Enea and CEVA Announce Enea OSEck Real-Time Operating System for CEVA-X and CEVA-TeakLite-III DSP Architectures
Stockholm, Sweden, and San Jose, Calif.,- June 4, 2008 – Enea (Nordic Exchange/Small Cap/ENEA), a world leading provider of network software and services and CEVA, Inc. (NASDAQ: CEVA); (LSE: CVA), a leading licensor of silicon intellectual property (SIP) platform solutions and DSP cores, today announced the availability of the Enea OSEck real-time operating system for two CEVA DSP architectures: the CEVA-TeakLite-III and the CEVA-X. These two low-power, high-performance DSP architectures, together with Enea OSEck, provide an ideal platform for a broad range of multimedia and wireless baseband applications, including high-definition audio, portable media players, 3G and 4G mobile handsets and VoIP residential gateways.

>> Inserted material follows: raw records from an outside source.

(* ===== verification/NvosRotationRuns.v ===== *)
(** * Calm runs of the rotation of switch passwords

    When nothing fails and the backend accepts requests, one run submits what there is to
    do; after the backend has done its work, the next run completes it. *)

From S2P Require Import Prelude StateHandler Credentials RotationWorld CredentialRotation Calls HandlerRuns NvosRotation NvosRotationFacts.

(** A backend that is up: it accepts every request for the switch under a job id, and
    reports jobs that have succeeded. *)
Class RespondingBackend `{M : NvSwitchManager} (mac : string) : Prop := {
  accepts ep next w : ep_bmc_mac ep = mac → well_formed ep next →
    ∃ j w', ensure_password_rotation ep next w = (Ok j, w') ∧ j ≠ EmptyString;
  reports j r w : rms_jobs (fabric w) !! j = Some (r, true) → get_password_rotation_job_status j w = Ok JobCompleted;
}.

(** A backend that goes on with the jobs it has accepted: it does not report them as failed,
    unknown or gone. *)
Class KeepsJobs `{M : NvSwitchManager} : Prop :=
  keeps_job j r w : rms_jobs (fabric w) !! j = Some (r, false) →
    get_password_rotation_job_status j w = Ok JobPending ∨ ∃ e, get_password_rotation_job_status j w = Err e.

Section Runs.
Context (mac id u : string) (pw : Z → string) (es : option ExpectedSwitch) (t0 : Z).
Context (Hmac : no_slash mac) (Hsite : mac ≠ "site"%string) (Hu : u ≠ EmptyString).
Context (Hinj : ∀ i j, -1 ≤ i → -1 ≤ j → pw i = pw j → i = j) (Hpw : ∀ i, -1 ≤ i → pw i ≠ EmptyString).
Context {M : NvSwitchManager} {HB : PasswordBackend} {HC : RejectsCleanly} {HR : RespondingBackend mac}.

Notation admin := (SwitchNvosAdmin mac).
Notation account l := (UsernamePassword u (pw l)).
Notation holds := (holds mac id u pw es).
Notation triple := (triple mac id u pw es).
Notation ready := (ready u pw).
Notation announced := (announced es).
Notation runs := (runs t0).

(** What a run needs besides the state of the rotation *)
Record serviceable (d : option DeviceRow) (t : Z) (w : World) : Prop := {
  sv_target : current_target_version Nvos (rot w) = Some t;
  sv_secret v : confirmed d = Some v ∨ stg d = Some v ∨ v = t → 0 ≤ v ∧ is_Some (store w !! path (SwitchNvosSiteAdmin v));
  sv_end : ∃ row m i, endpoint_rows (fabric w) !! id = Some row ∧ er_nvos_mac row = Some m ∧ er_nvos_ip row = Some i;
  sv_shadow : shadow w !! path admin = None;
}.

(** The name of the account is known. *)
Definition named (e : option Credentials) : Prop :=
  is_Some announced ∨ ∃ c, e = Some c ∧ username c ≠ EmptyString.
Definition expected_ok : Prop := ∃ x, es = Some x ∧ ∃ p, expected_nvos_credential_pair (nvos_username x) (nvos_password x) = Ok p.

(** Nothing in the row keeps a run from working on it. *)
Definition row_open (d : option DeviceRow) : Prop :=
  ∀ r, d = Some r → rotate_last_error_redacted r = None ∧ rotate_attempts r < i32_max ∧
    rotate_job_id r ≠ Some EmptyString ∧ ∀ q, rotate_quarantined_until r = Some q → q ≤ t0.

Lemma os_lets_refl w : os_lets mac id pw w w.
Proof using Type. split; try done. exists (fabric w). by split_and!. Qed.

(** Calm runs are runs. *)
Lemma runs_safe {E A} P (m : prog World E A) w Φ Ψ : runs w m Φ → triple P m Ψ → P w →
  runs w m (λ a s, Φ a s ∧ Ψ a s).
Proof using Type.
  intros Hr Ht Hw s sc Hsc <-. destruct (Hr w sc Hsc eq_refl) as (Hsc' & a & Ha & HΦ). split; [done|].
  exists a. split; [done|]. split; [done|].
  assert (∀ n, relies (os_lets mac id pw) (sc n)) as Hrel.
  { intros n s. destruct (Hsc n) as [[_ Ho] _]. rewrite Ho. apply os_lets_refl. }
  destruct (Ht w sc Hrel Hw) as [_ Hx]. by rewrite Ha in Hx.
Qed.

"Today's converged multimedia consumer devices require an enormous amount of signal processing capability," said Terry Pearson, vice president of marketing at Enea. "But they also have severe cost and power constraints. The CEVA cores deliver unprecedented signal processing performance with low power consumption. Enea OSEck's small footprint, nimble real-time response, and high-level programming environment makes it ideal for developing and deploying complex signal processing applications targeting CEVA's processors."
"Our CEVA-TeakLite-III and CEVA-X DSP architectures set a new standard for scalable, low-power, high-performance, signal processing," said Eyal Ben-Avraham, vice president, Strategic Accounts & Partners at CEVA. "Enea OSE ck provides a proven real-time architecture that has already shipped in millions of devices worldwide. Its small code size and memory footprint, coupled with its intuitive messaging architecture and support for high-level languages like C, make it an attractive platform for developing and hosting CEVA-based multimedia and baseband applications."
CEVA-TeakLite-III(TM) is a third-generation DSP architecture based on the broadly adopted TeakLite family of DSP cores. Featuring native 32-bit processing and a dual Multiply-Accumulate (MAC) architecture, CEVA-TeakLite-III cores are ideal for High Definition (HD) audio applications such as Dolby Digital Plus 7.1, Dolby TrueHD and DTS-HD. The cores are also ideal for cost-sensitive consumer products such as 2G/2.5G/3G wireless baseband modems, wideband voice and audio processors, portable media players, voice-over-IP residential gateways and dual mode cellular/voice-over-WiFi handsets.
CEVA-X is a scalable VLIW-SIMD DSP architecture that delivers high levels of performance with low power consumption. CEVA-X is a multipurpose architecture, supporting multiple derivative cores that can be optimized to meet the performance, price, and power requirements of specific applications such as 3G and 4G phones, Smartphones, Personal Media Players and infrastructure equipment. The CEVA-X architecture can be extended with user-defined instructions. It is also scalable, supporting from 2 to 16 MAC units with added computational resources and memory bandwidth.
Enea OSEck (OSE Compact Kernel) is a DSP-optimized version of Enea's full-featured OSE RTOS. Occupying as little as 8 kbytes of memory, OSE ck delivers fully-preemptive, event-driven real-time response and features built-in error detection and handling. This combination makes OSE ck ideal for telecom, datacom, automotive, industrial control, medical and mil/aero applications with tight memory constraints that require reliable real-time control and signal processing.
Like all members of the Enea OSE family, Enea OSEck employs a high-level message passing programming model that makes it easy to break complex applications into simpler concurrent processes, each communicating via high-speed direct messages. Enea LINX interprocess communications (IPC) services extend the benefits of message passing to Enea OSEck applications distributed across multiple DSPs. Enea OSE ck provides a simple yet powerful API, whose high level of abstraction typically enables programmers to code the bulk of their application with just eight system calls. This versatile API, together with OSE ck's high-level messaging protocol, reduces application size and complexity, and makes programs easier to maintain, read and understand.